FIG. 4.

Knockdown of proapoptotic Bcl-2 family genes noxa and bax, does not confer additional protection to puma^−/− neocortical neurons. Three noxa siRNAs were tested for their ability to attenuate noxa gene expression in neurons. (A) The siRNAs were transfected into neurons during culture preparation (DIV 0) using Amaxa (mouse neofection kit). Neurons were subsequently (DIV 5) treated with epoxomicin for 24 h or vehicle (DMSO, 0.1%), and samples were prepared for RT-qPCR. noxa gene expression was given as n-fold expression over control and normalized to β-actin. (B) The transfection efficiency of Amaxa-transfected neurons at DIV 5 was assessed by quantifying GFP-positive neurons within the cultures.

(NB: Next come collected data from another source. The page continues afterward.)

(** A batch without any limit record is never sent, on any engine: the
    retry that finds the cache filled sends nothing and arms nothing. *)
Lemma unmatched_batch_silent :
  exists r0 r1,
    Human.move_joint [Human.Motor "99" "left" (Fin 5)] (Examples.open_robot [])
      = Ok r0
    /\ fire Human.move_joint
         (set_motor_limits [Examples.limit_1_left "x"] r0) = Ok r1
    /\ sent r1 = [] /\ timers r1 = []
    /\ forall n, fire_n Human.move_joint n r1 = Ok r1.
Proof.
  do 2 eexists. split; [done|]. split; [by vm_compute|].
  split_and!; [done..|]. intros n. by apply fire_n_idle.
Qed.

(** A table with two records for one key is cached as it is, on any
    engine, and one target then yields two entries. *)
Lemma doubled_table_cached (t : nat) (r : robot) :
  let r' := Human.limits_settled
              (Fulfilled t (Response 200 Examples.doubled_table)) r in
  motor_limits r' = Examples.doubled_table
  /\ key_of <$> motor_limits r' = [Some ("1", "left"); Some ("1", "left")]
  /\ outbound [Human.Motor "1" "left" (Fin 15)] (motor_limits r')
     = [Human.Motor "1" "left" (Fin 10); Human.Motor "1" "left" (Fin 15)].
Proof. split_and!; [done|done|by vm_compute]. Qed.

End EventLoopProperties.

(** ** The control-plane request *)

(** C9. A request built from method, url, data and params is issued with
    the timeout 5000; [http_request] issues exactly one request whatever
    the endpoint does, and arms no timer; when the endpoint never answers
    the promise it returns is rejected with a timeout error 5000 ms after
    the call. *)
Theorem control_request_timeout (config : AxiosRequestConfig) (r : robot) :
  dom config ⊆ request_fields ->
  request_config config r !! "timeout" = Some (CfgMillis 5000)
  /\ (forall server,
        requests (http_request config server r).1
          = requests r ++ [request_config config r]
        /\ timers (http_request config server r).1 = timers r
        /\ sent (http_request config server r).1 = sent r)
  /\ (http_request config NeverAnswers r).2
       = Rejected (clock r + 5000) TimeoutError.
Proof.
  intros Hshape.
  assert (Hfree : config !! "timeout" = None).
  { apply not_elem_of_dom. unfold request_fields in Hshape. set_solver. }
  assert (Htimeout : request_config config r !! "timeout" = Some (CfgMillis 5000)).
  { unfold request_config. rewrite lookup_union_r by done. by simplify_map_eq. }
  split_and!; [done|done|].
  unfold http_request, axios_request, timeout_of. simpl. by rewrite Htimeout.
Qed.

(** ** Motor commands *)

(** The guard: a motor number that parses above 8 is logged, and nothing
    else happens. *)
Lemma motor_guard_rejects (no orientation : string) (r : robot) :
  number_lt (Fin 8) (parseInt no) = true ->
  Motor.enable_motor no orientation r = Ok (console_write [LogMotorOutOfRange no] r)
  /\ Motor.disable_motor no orientation r
     = Ok (console_write [LogMotorOutOfRange no] r).
Proof. intros Hbig. unfold Motor.enable_motor, Motor.disable_motor. by rewrite Hbig. Qed.

(** Every other motor number goes to the socket, whatever it is. *)
Lemma motor_guard_passes (no orientation : string) (r : robot) :
  number_lt (Fin 8) (parseInt no) = false ->
  Motor.enable_motor no orientation r
    = websocket_send (Motor.motor_command "enable_motor" no orientation) r
  /\ Motor.disable_motor no orientation r
    = websocket_send (Motor.motor_command "disable_motor" no orientation) r.
Proof. intros Hok. unfold Motor.enable_motor, Motor.disable_motor. by rewrite Hok. Qed.

(** C10. The guard lets the motor numbers "-1" and "abc" through: on an
    open socket the enable and disable envelopes for them are sent. *)
Theorem motor_guard_below_range (orientation : string) (limits : list obj) :
  parseInt "-1" = Fin (inject_Z (-1)) /\ parseInt "abc" = NaN
  /\ (exists r', Motor.enable_motor "-1" orientation (Examples.open_robot limits) = Ok r'
        /\ sent r' = [Motor.motor_command "enable_motor" "-1" orientation])
  /\ (exists r', Motor.disable_motor "-1" orientation (Examples.open_robot limits) = Ok r'
        /\ sent r' = [Motor.motor_command "disable_motor" "-1" orientation])
  /\ (exists r', Motor.enable_motor "abc" orientation (Examples.open_robot limits) = Ok r'
        /\ sent r' = [Motor.motor_command "enable_motor" "abc" orientation]).
Proof. split_and!; try done; by eexists. Qed.

(** * Closed instances

    The statements above at the worked inputs, on the engine of
    [Examples]. *)

Section Instances.
#[local] Existing Instance Examples.engine.
Import EventLoop Examples.

Lemma cover_param_clamp_at_99 :
  number_le (Fin (-10)) (Fin 10) = true
  /\ (cover_param (VNumber (Fin 99)) "angle"
        (VNumber (Fin (-10))) (VNumber (Fin 10))).1 = VNumber (Fin 10)
  /\ (cover_param VUndefined "angle"
        (VNumber (Fin (-10))) (VNumber (Fin 10))).1 = VNumber (Fin 0).
Proof.
  split; [reflexivity|].
  exact (cover_param_clamp (Fin 99) (Fin (-10)) (Fin 10) "angle" eq_refl).
Defined.

Lemma outbound_entry_fields_at_batch :
  Human.Motor "1" "left" (Fin 10) ∈ outbound batch [limit_1_left "x"]
  /\ ("min_angle" ∉ dom (Human.Motor "1" "left" (Fin 10)))
  /\ ("max_angle" ∉ dom (Human.Motor "1" "left" (Fin 10)))
  /\ ("ip" ∉ dom (Human.Motor "1" "left" (Fin 10)))
  /\ dom (Human.Motor "1" "left" (Fin 10)) = entry_fields.
Proof.
  assert (Hin : Human.Motor "1" "left" (Fin 10) ∈ outbound batch [limit_1_left "x"]).
  { replace (outbound batch [limit_1_left "x"])
      with [Human.Motor "1" "left" (Fin 10)] by (vm_compute; reflexivity).
    apply list_elem_of_here. }
  split; [exact Hin|].
  destruct (outbound_entry_fields batch [limit_1_left "x"] _ Hin)
    as (Hmin & Hmax & Hip & Hdom).
  split_and!; [done..|]. apply Hdom.
  intros l ->%list_elem_of_singleton. unfold limit_1_left.
  by rewrite dom_JointLimit.
Defined.

Lemma partial_match_drop_at_batch :
  (exists r', Human.move_joint batch (open_robot [limit_1_left "x"]) = Ok r'
     /\ sent r' = [clamped_frame])
  /\ (exists r', Motor.move_joint batch (open_robot [limit_1_left "x"]) = Ok r'
     /\ sent r' = [clamped_frame])
  /\ Human.move_joint [Human.Motor "99" "left" (Fin 5)]
       (open_robot [limit_1_left "x"])
     = Ok (console_write [LogMotorLimits [limit_1_left "x"]]
             (open_robot [limit_1_left "x"])).
Proof.
  destruct partial_match_drop as (Hbatch & _ & _ & Hnone).
  destruct (Hbatch "x" (open_robot [limit_1_left "x"]) eq_refl eq_refl)
    as [Hhuman Hmotor].
  split; [exact Hhuman|]. split; [exact Hmotor|].
  apply (Hnone [Human.Motor "99" "left" (Fin 5)] (open_robot [limit_1_left "x"])).
  - discriminate.
  - intros a ->%list_elem_of_singleton. reflexivity.
Defined.

Lemma stream_retry_at_fresh :
  (exists r1,
     websocket_send clamped_frame fresh_robot = Ok r1
     /\ (exists r5, fire_n Human.move_joint 4 r1 = Ok r5
           /\ retry_count r5 = 5 /\ sent r5 = [] /\ clock r5 = 4000
           /\ timers r5 = [(5000, RetrySend clamped_frame)])
     /\ fire_n Human.move_joint 5 r1 = Throw max_retry_error)
  /\ (exists r', websocket_send clamped_frame (open_robot []) = Ok r'
        /\ sent r' = [clamped_frame] /\ retry_count r' = 0 /\ timers r' = []).
Proof.
  destruct (stream_retry Human.move_joint clamped_frame fresh_robot)
    as (_ & _ & _ & Hclosed).
  destruct (stream_retry Human.move_joint clamped_frame (open_robot []))
    as (Hopen & _).
  split; [|exact (Hopen eq_refl)].
  destruct (Hclosed eq_refl eq_refl eq_refl) as (r1 & Hr1 & Hk & Hthrow).
  exists r1. split; [exact Hr1|]. split; [|exact Hthrow].
  destruct (Hk 4) as (r5 & Hr5 & Hcount & Hsent & _ & Hclock & Htimers); [lia|].
  exists r5. split_and!; [exact Hr5|exact Hcount|exact Hsent|exact Hclock|exact Htimers].
Defined.

Lemma readiness_gate_at_batch :
  exists r0 r2 r',
    Human.move_joint batch (open_robot []) = Ok r0
    /\ fire_n Human.move_joint 2 r0 = Ok r2
    /\ sent r2 = [] /\ timers r2 = [(1500, RetryMoveJoint batch)]
    /\ fire Human.move_joint (set_motor_limits [limit_1_left "x"] r2) = Ok r'
    /\ sent r' = [clamped_frame] /\ timers r' = [] /\ clock r' = 1500.
Proof.
  destruct (readiness_gate batch (open_robot []) eq_refl) as (_ & Hchain & _).
  destruct (Hchain eq_refl) as (r0 & Hr0 & Hpoll).
  destruct (Hpoll 2) as (r2 & Hr2 & Hsent & _ & Htimers & Hready).
  destruct (Hready [limit_1_left "x"]) as (r' & Hr' & Hs & Ht & Hc);
    [discriminate|reflexivity|].
  exists r0, r2, r'.
  split_and!; [exact Hr0|exact Hr2|exact Hsent|exact Htimers|exact Hr'
              | |exact Ht|exact Hc].
  rewrite Hs. reflexivity.
Defined.

(** The gate of C2 on a batch that has no limit record: the cache fills,
    the retry runs, and no frame is sent, then or later. *)
Lemma readiness_gate_no_frame :
  exists r0 r1,
    Human.move_joint [Human.Motor "99" "left" (Fin 5)] (open_robot []) = Ok r0
    /\ fire Human.move_joint (set_motor_limits [limit_1_left "x"] r0) = Ok r1
    /\ sent r1 = [] /\ timers r1 = []
    /\ forall n, fire_n Human.move_joint n r1 = Ok r1.
Proof. exact unmatched_batch_silent. Qed.

Lemma unique_keys_two :
  unique_keys [limit_1_left "x"; JointLimit "2" "left" (Fin (-5)) (Fin 5) "y"].
Proof.
  split.
  - intros l [->|[->|[]%elem_of_nil]%elem_of_cons]%elem_of_cons; by eexists.
  - apply (bool_decide_unpack _). vm_compute. exact I.
Defined.

Lemma cache_unique_keys_at_batch :
  let table := [limit_1_left "x"; JointLimit "2" "left" (Fin (-5)) (Fin 5) "y"] in
  let r' := Human.limits_settled (Fulfilled 50 (Response 200 table)) fresh_robot in
  unique_keys table
  /\ motor_limits r' = table
  /\ length (outbound batch (motor_limits r')) <= 2.
Proof.
  intros table r'. split; [exact unique_keys_two|].
  destruct (cache_unique_keys 50 (Response 200 table) fresh_robot batch
              unique_keys_two) as (Hcache & _ & _ & Hlen).
  - intros a [->|[->|[]%elem_of_nil]%elem_of_cons]%elem_of_cons; by eexists.
  - split; [exact Hcache|exact Hlen].
Defined.

(** The invariant of C8 on a table that reports one joint twice: both
    records are cached, and the one target is sent twice, clamped to each
    range in turn. *)
Lemma cache_duplicate_keys :
  let r' := Human.limits_settled (Fulfilled 50 (Response 200 doubled_table))
              fresh_robot in
  motor_limits r' = doubled_table
  /\ key_of <$> motor_limits r' = [Some ("1", "left"); Some ("1", "left")]
  /\ outbound [Human.Motor "1" "left" (Fin 15)] (motor_limits r')
     = [Human.Motor "1" "left" (Fin 10); Human.Motor "1" "left" (Fin 15)].
Proof. exact (doubled_table_cached 50 fresh_robot). Qed.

KD, knockdown. (C) The number of apoptotic neurons from GFP-expressing cells in WT and puma^−/− in scramble or noxa siRNA-transfected neurons was quantified in control- or epoxomicin (50 nM)-treated samples after 24 h (n = 123 to 150 cells/time point quantified). *, P < 0.05 compared to epoxomicin-treated control siRNA (ANOVA and Tukey's post hoc test). ns, not significant. (D) Western blotting of Bax expression 24 h posttransfection with either control or Bax siRNA sequences. β-Actin served as a loading control. (E) The number of apoptotic nuclei in WT and puma^−/− neurons transfected with either Bax siRNA or scramble siRNA was quantified in control- or epoxomicin-treated cultures. siRNA was cotransfected with a plasmid expressing GFP to allow for identification of transfected neurons. (F) WT and puma^−/− cortical neurons were transfected with scramble or Bax siRNA and subsequently treated with colchicine (10 μM) or vehicle, and apoptosis was assessed as in panel E. *, P < 0.05 compared drug-treated control siRNA (ANOVA and Tukey's post hoc test). ns, not significant. The experiments were repeated three times with independent culture preparations with similar results.